Baroness Butler-Sloss
Main Page: Baroness Butler-Sloss (Crossbench - Life peer)Department Debates - View all Baroness Butler-Sloss's debates with the Home Office
(9 years, 10 months ago)
Lords ChamberAccepting the view of the noble Lord, Lord Pannick, that we should not give a course of action to someone who has had their passport removed, if the Minister were to give an assurance that the state will be open to ex gratia payments in appropriate cases, the fears expressed by the noble Lord, Lord Harris of Haringey, would be met. Ex gratia payments are frequently made in circumstances where there has been a degree of injustice. One cannot imagine any greater sense of injustice than to have one’s flight removed and the cost of a hotel imposed without any possibility whatever of being recompensed.
Sympathetic though one may be to how individual people may feel, perhaps I may respectfully say that my noble friend Lord Pannick is absolutely right.
My Lords, we have had an interesting debate on this small group. I hope that I will be able to address most of the points raised by your Lordships.
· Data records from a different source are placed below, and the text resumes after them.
(** A run of the stored map: the closure may change anything but the entry. *)
Lemma StoredMap_run {E A} `{Drop Runtime A} (from_error : StoredMapError -> E) k
    (f : option D -> M Runtime E (option D * A)) s s1 d r :
  let cur := data (Account_get k s) in
  f (if is_providing cur then Some cur else None) s = (s1, Ok (d, r)) ->
  accounts s1.1 !! k = accounts s.1 !! k -> is_u 32 (providers (Account_get k s)) ->
  match store_data (accounts s.1 !! k) d with
  | Some o => exists s2, StoredMap_try_mutate_exists from_error k f s = (s2, Ok r) /\
      same_storage s2 (set_accounts (partial_alter (fun _ => o) k (accounts s1.1)) s1)
  | None => StoredMap_try_mutate_exists from_error k f s = (drop_value r s1, Err (from_error ConsumerRemaining))
  end.
Proof.
  intros cur Hf Hk Hu. unfold store_data.
  assert (Account_get k s1 = Account_get k s) as Hget by (unfold Account_get; by rewrite Hk).
  change (default AccountInfo_default (accounts s.1 !! k)) with (Account_get k s). fold cur.
  destruct (StoredMap_try_mutate_exists from_error k f s) as [s2 r2] eqn:Hrun.
  unfold StoredMap_try_mutate_exists, mbind at 1, M_mbind at 1, gets in Hrun. fold cur in Hrun.
  unfold mbind at 1, M_mbind at 1 in Hrun. rewrite Hf in Hrun.
  destruct (is_providing cur) eqn:Hp, d as [d|]; simpl in Hrun.
  - injection Hrun as <- <-. eexists. split; [reflexivity|]. rewrite Hget. done.
  - assert (accounts s1.1 !! k = Some (Account_get k s)) as Ha1.
    { rewrite Hk. unfold cur, Account_get in *. destruct (accounts s.1 !! k); [done|].
      unfold is_providing in Hp. simpl in Hp. by rewrite bool_decide_true in Hp. }
    pose proof (dec_providers_run k s1 _ Ha1 Hu) as Hdec. unfold catch in Hrun.
    destruct (dec_provider_of (Account_get k s)) as [o|]; simpl.
    + destruct Hdec as (s3 & Hdec & Hs3). rewrite Hdec in Hrun. destruct o as [a|]; injection Hrun as <- <-.
      * eexists. split; [reflexivity|]. by apply (set_account_again s1 s3 k a (with_data dflt)).
      * by exists s3.
    + by rewrite Hdec in Hrun; injection Hrun as <- <-.
  - destruct (inc_providers_run (E := E) k s1) as (s3 & st & Hinc & Hs3). rewrite Hget in Hs3.
    unfold mbind, M_mbind in Hrun. rewrite Hinc in Hrun. injection Hrun as <- <-. eexists. split; [reflexivity|].
    by apply (set_account_again s1 s3 k _ (with_data d)).
  - injection Hrun as <- <-. eexists. split; [reflexivity|]. rewrite <-Hk. split; [|done]. simpl. symmetry.
    apply map_eq. intros i. destruct (decide (i = k)) as [->|]; [by rewrite lookup_partial_alter_eq|by rewrite lookup_partial_alter_ne].
Qed.

(** ** The invariant of the counters *)
Definition refs_ok (a : AccountInfo D) : Prop :=
  is_u 32 (consumers a) /\ is_u 32 (providers a) /\ is_u 32 (sufficients a) /\
  (0 < consumers a -> 0 < providers a).

Definition refs_inv (s : Runtime) : Prop := forall k a, accounts s.1 !! k = Some a -> refs_ok a.

(** A consumed account stays: its entry is still there. *)
Definition keeps_consumed (s s' : Runtime) : Prop :=
  forall k a, accounts s.1 !! k = Some a -> 0 < consumers a -> is_Some (accounts s'.1 !! k).

Lemma default_refs_ok : refs_ok AccountInfo_default.
Proof. unfold refs_ok, is_u. simpl. lia. Qed.

Lemma Account_get_refs_ok k s : refs_inv s -> refs_ok (Account_get k s).
Proof.
  intros Hinv. unfold Account_get. destruct (accounts s.1 !! k) as [a|] eqn:Ha; [by eapply Hinv|apply default_refs_ok].
Qed.

(** One entry is written, or removed when it has no consumers. *)
Lemma refs_inv_update s s' s1 k o :
  refs_inv s -> same_storage s1 s -> same_storage s' (set_accounts (partial_alter (fun _ => o) k (accounts s1.1)) s1) ->
  match o with
  | Some a => refs_ok a
  | None => forall a, accounts s.1 !! k = Some a -> consumers a <= 0
  end ->
  refs_inv s' /\ keeps_consumed s s'.
Proof.
  intros Hinv [Ha1 _] [Ha' _] Ho. simpl in Ha'. rewrite Ha1 in Ha'. split.
  - intros k' a. rewrite Ha'. destruct (decide (k' = k)) as [->|].
    + rewrite lookup_partial_alter_eq. intros ->. done.
    + rewrite lookup_partial_alter_ne by done. apply Hinv.
  - intros k' a Hk Hc. rewrite Ha'. destruct (decide (k' = k)) as [->|].
    + rewrite lookup_partial_alter_eq. destruct o; [done|]. specialize (Ho a Hk). lia.
    + rewrite lookup_partial_alter_ne by done. eauto.
Qed.

Lemma refs_inv_same s s' : refs_inv s -> same_storage s' s -> refs_inv s' /\ keeps_consumed s s'.
Proof. intros Hinv [Ha _]. split; [intros k a; rewrite Ha; apply Hinv|intros k a Hk _; rewrite Ha; eauto]. Qed.

Lemma saturating_succ n : is_u 32 n -> is_u 32 (saturating_add 32 n 1) /\ 0 < saturating_add 32 n 1.
Proof. intros Hn. unfold saturating_add, saturating, u_max, is_u in *. ifs_lia. Qed.

Lemma inc_provider_of_ok a : refs_ok a -> refs_ok (inc_provider_of a).
Proof.
  intros (Hc & Hp & Hs & Hcp). destruct (saturating_succ _ Hp) as [H1 H2]. unfold inc_provider_of, refs_ok.
  destruct (_ && _); simpl; (split_and!; [done| |done|]); unfold is_u in *; lia.
Qed.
Amendment 35 seeks to allow the court to direct that the Secretary of State should pay compensation to any person whose travel documents have been seized under Schedule 1. This is regardless of whether or not these travel documents have been retained. Protecting the public from terrorism is the central aim of this power. The power to seize and retain travel documents can play an important role in the detection and prevention of terrorism, and using the power fairly makes it more effective. The Government completely accept the dangers involved with minority groups, as referred to by the noble Lord, Lord Harris, and my noble friend Lady Warsi in another debate, and the effect if this power is not used fairly.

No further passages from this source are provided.